Dimension 5: Relevance
Relevance measures signal-to-noise ratio at the dataset level. Every irrelevant example dilutes the training signal and forces the model to spend capacity learning patterns that will never appear in production.
Scoring Rubric
Score 1 — Mostly noise. More than 40% of examples are irrelevant to the target task. The dataset was likely assembled from a broad data dump without filtering. Example: a technical support model trained on the entire customer service transcript archive, including billing, sales, and general inquiries that represent 60% of volume but are outside the model's intended scope.
Score 2 — Significant noise. 20-40% of examples are irrelevant. The dataset was filtered but the criteria were too broad. Example: a contract analysis model trained on all legal documents, including court filings, correspondence, and memos that the model will never encounter in production.
Score 3 — Moderately relevant. 80-90% of examples are relevant to the target task. Some noise remains but does not dominate. Example: a code review model trained on pull request comments, where 15% of comments are social conversation ("nice work" or "thanks") rather than substantive review feedback.
Score 4 — Highly relevant. More than 90% of examples are relevant. Remaining irrelevant examples are borderline cases. Example: a clinical note summarization model where training examples are drawn from the target specialty, with a small number of cross-specialty referral notes included.
Score 5 — Precisely targeted. More than 95% of examples are directly relevant to the target task. The dataset has been curated with explicit inclusion and exclusion criteria. Example: a financial document extraction model where every training example matches the exact document types, formats, and content patterns expected in production, validated through production traffic sampling.
How to Measure
Sample 100-200 examples and classify each as "relevant," "borderline," or "irrelevant" to the target task. The percentage of relevant examples is your relevance score. If borderline examples exceed 15%, your task definition may need sharpening.
Using the Rubric in Practice
The most effective way to use this rubric is as a pre-training checklist. Before any fine-tuning run, score the dataset across all five dimensions. Record the scores. If any single dimension scores below 3, address that gap before training. If the composite score (average of all five) falls below 3.0, the dataset needs work.
Track scores across datasets and over time. Patterns will emerge: perhaps your organization consistently scores high on Accuracy but low on Completeness, suggesting your review processes are strong but your data collection strategy has blind spots. These patterns inform where to invest.
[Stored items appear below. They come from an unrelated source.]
(** * Comparison.py: centralized vs. federated accuracy charts

    A shallow embedding of [Comparison.py].  The script owns six
    module-level datasets and three functions that drive matplotlib's
    [pyplot] state machine.  The datasets are embedded as a record of
    module globals, [pyplot] as an explicit state (open figures plus the
    log of what [plt.show()] put on screen), and each Python function as
    a computation in a state-and-exception monad over both. *)

From Stdlib Require Import List Ascii String ZArith Bool Arith PrimFloat.
Import ListNotations.

Set Warnings "-inexact-float".

Local Open Scope string_scope.
Local Open Scope list_scope.

(** ** Values handed to the plotting library *)

(** A Python [float] is an IEEE binary64 value: Rocq's primitive floats. *)
Definition pyfloat : Set := PrimFloat.float.

(** [np.array] of nested integer lists, row by row. *)
Definition grid := list (list Z).

(** ** Module-level names (lines 5-9 and 46-47) *)

Record module_globals : Type := MkGlobals {
  centralized_acc : list pyfloat;
  centralized_unseen_acc : list pyfloat;
  federated_acc : list pyfloat;
  federated_labels : list string;
  cm_centralized : grid;
  cm_federated : grid
}.

(** The bindings made when the module body is executed. *)
Definition module_load : module_globals :=
  {| centralized_acc := [65.69; 68.72; 68.36]%float;
     centralized_unseen_acc := [0.0; 0.0; 0.0]%float;
     federated_acc := [95.94; 97.35; 94.48; 94.64]%float;
     federated_labels := ["All Digits"; "[1,3,7]"; "[2,5,8]"; "[4,6,9]"];
     cm_centralized := [[50; 2; 1]; [1; 45; 5]; [0; 3; 52]]%Z;
     cm_federated := [[58; 1; 0]; [1; 57; 2]; [0; 1; 59]]%Z |}.

(** ** The matplotlib objects the script builds *)

Record bar_container : Type := MkBars {
  bar_x : list string;
  bar_height : list pyfloat;
  bar_color : string;
  bar_label : string
}.

Record axes_image : Type := MkImage {
  img_data : grid;
  img_cmap : string;
  img_colorbar : bool
}.

Record legend : Type := MkLegend {
  leg_loc : string;
  leg_entries : list string
}.

Record axes : Type := MkAxes {
  ax_bars : list bar_container;
  ax_images : list axes_image;
  ax_ylim : option (pyfloat * pyfloat);
  ax_title : option string;
  ax_title_pad : option Z;
  ax_xlabel : option string;
  ax_ylabel : option string;
  ax_legend : option legend
}.

Record figure : Type := MkFigure {
  fig_figsize : option (Z * Z);
  fig_nrows : nat;
  fig_ncols : nat;
  fig_axes : list axes;
  fig_current : nat;
  fig_suptitle : option string;
  fig_tight : bool
}.

(** [pyplot]'s global state.  [figures] are the open figures in creation
    order, the last one being the current figure.  [displayed] logs one
    entry per [plt.show()]: the figures that call put on screen. *)
Record pyplot : Type := MkPyplot {
  figures : list figure;
  displayed : list (list figure)
}.

Record world : Type := MkWorld {
  globals : module_globals;
  plt : pyplot
}.

(** ** Exceptions and the monad of Python computations *)

Inductive exn : Type :=
| IndexError
| ShapeMismatch        (* ValueError of [Axes.bar]: operands do not broadcast *)
| InhomogeneousShape   (* ValueError of [np.asanyarray] on ragged rows *)
| InvalidImageShape    (* TypeError of [imshow]: data is not 2-D *)
| ImageDtypeError.     (* TypeError of [imshow]: dtype object is no number *)

Inductive outcome (A : Type) : Type :=
| Val (a : A)
| Exc (e : exn).
Arguments Val {A} a.
Arguments Exc {A} e.

(** An exception leaves the effects performed so far in place, so the
    world is returned in both cases. *)
Definition M (A : Type) : Type := world -> outcome A * world.

Definition ret {A} (a : A) : M A := fun w => (Val a, w).

Definition bind {A B} (m : M A) (k : A -> M B) : M B :=
  fun w =>
    match m w with
    | (Val a, w') => k a w'
    | (Exc e, w') => (Exc e, w')
    end.

Definition raise {A} (e : exn) : M A := fun w => (Exc e, w).

(** Look a module-level name up at the moment it is evaluated. *)
Definition read {A} (name : module_globals -> A) : M A :=
  fun w => (Val (name (globals w)), w).

Definition modify_plt (f : pyplot -> pyplot) : M unit :=
  fun w => (Val tt, {| globals := globals w; plt := f (plt w) |}).

(** The open figures, as [pyplot] sees them at this moment. *)
Definition get_figures : M (list figure) :=
  fun w => (Val (figures (plt w)), w).

Declare Scope py_scope.
Delimit Scope py_scope with py.
Notation "x <- m ;; k" := (bind m (fun x => k))
  (at level 61, m at next level, right associativity) : py_scope.
Notation "m ;; k" := (bind m (fun _ => k))
  (at level 61, right associativity) : py_scope.
Local Open Scope py_scope.

(** ** List update by index, as used for figures and axes *)

Fixpoint update_nth {A} (n : nat) (f : A -> A) (l : list A) : list A :=
  match l, n with
  | [], _ => []
  | x :: t, O => f x :: t
  | x :: t, S n' => x :: update_nth n' f t
  end.

(** ** The part of matplotlib the script calls *)

Definition blank_axes : axes :=
  {| ax_bars := []; ax_images := []; ax_ylim := None; ax_title := None;
     ax_title_pad := None; ax_xlabel := None; ax_ylabel := None;
     ax_legend := None |}.

(** A figure with an [nrows] x [ncols] grid of empty axes; the axes
    added last is the current one. *)
Definition new_figure (nrows ncols : nat) (figsize : option (Z * Z)) : figure :=
  {| fig_figsize := figsize;
     fig_nrows := nrows;
     fig_ncols := ncols;
     fig_axes := repeat blank_axes (nrows * ncols);
     fig_current := pred (nrows * ncols);
     fig_suptitle := None;
     fig_tight := false |}.

(** Handles: a figure is named by its position among the open figures,
    an axes by its figure and its position in the figure, an image by
    its axes and its position in the axes. *)
Definition fig_handle := nat.
Definition axes_handle := (fig_handle * nat)%type.
Definition image_handle := (axes_handle * nat)%type.

Definition set_fig_axes (l : list axes) (f : figure) : figure :=
  {| fig_figsize := fig_figsize f; fig_nrows := fig_nrows f;
     fig_ncols := fig_ncols f; fig_axes := l;
     fig_current := fig_current f; fig_suptitle := fig_suptitle f;
     fig_tight := fig_tight f |}.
The rubric is also a communication tool. When a data engineering team tells stakeholders "the data is ready," a five-dimension score card provides evidence. When a model underperforms in production, the pre-training quality scores provide a diagnostic starting point. When evaluating data preparation tools and platforms — whether custom-built or commercial solutions like Ertas — the rubric provides objective criteria for comparison.
Data quality is not binary. It is multidimensional, measurable, and improvable. The scoring rubric makes that improvement systematic.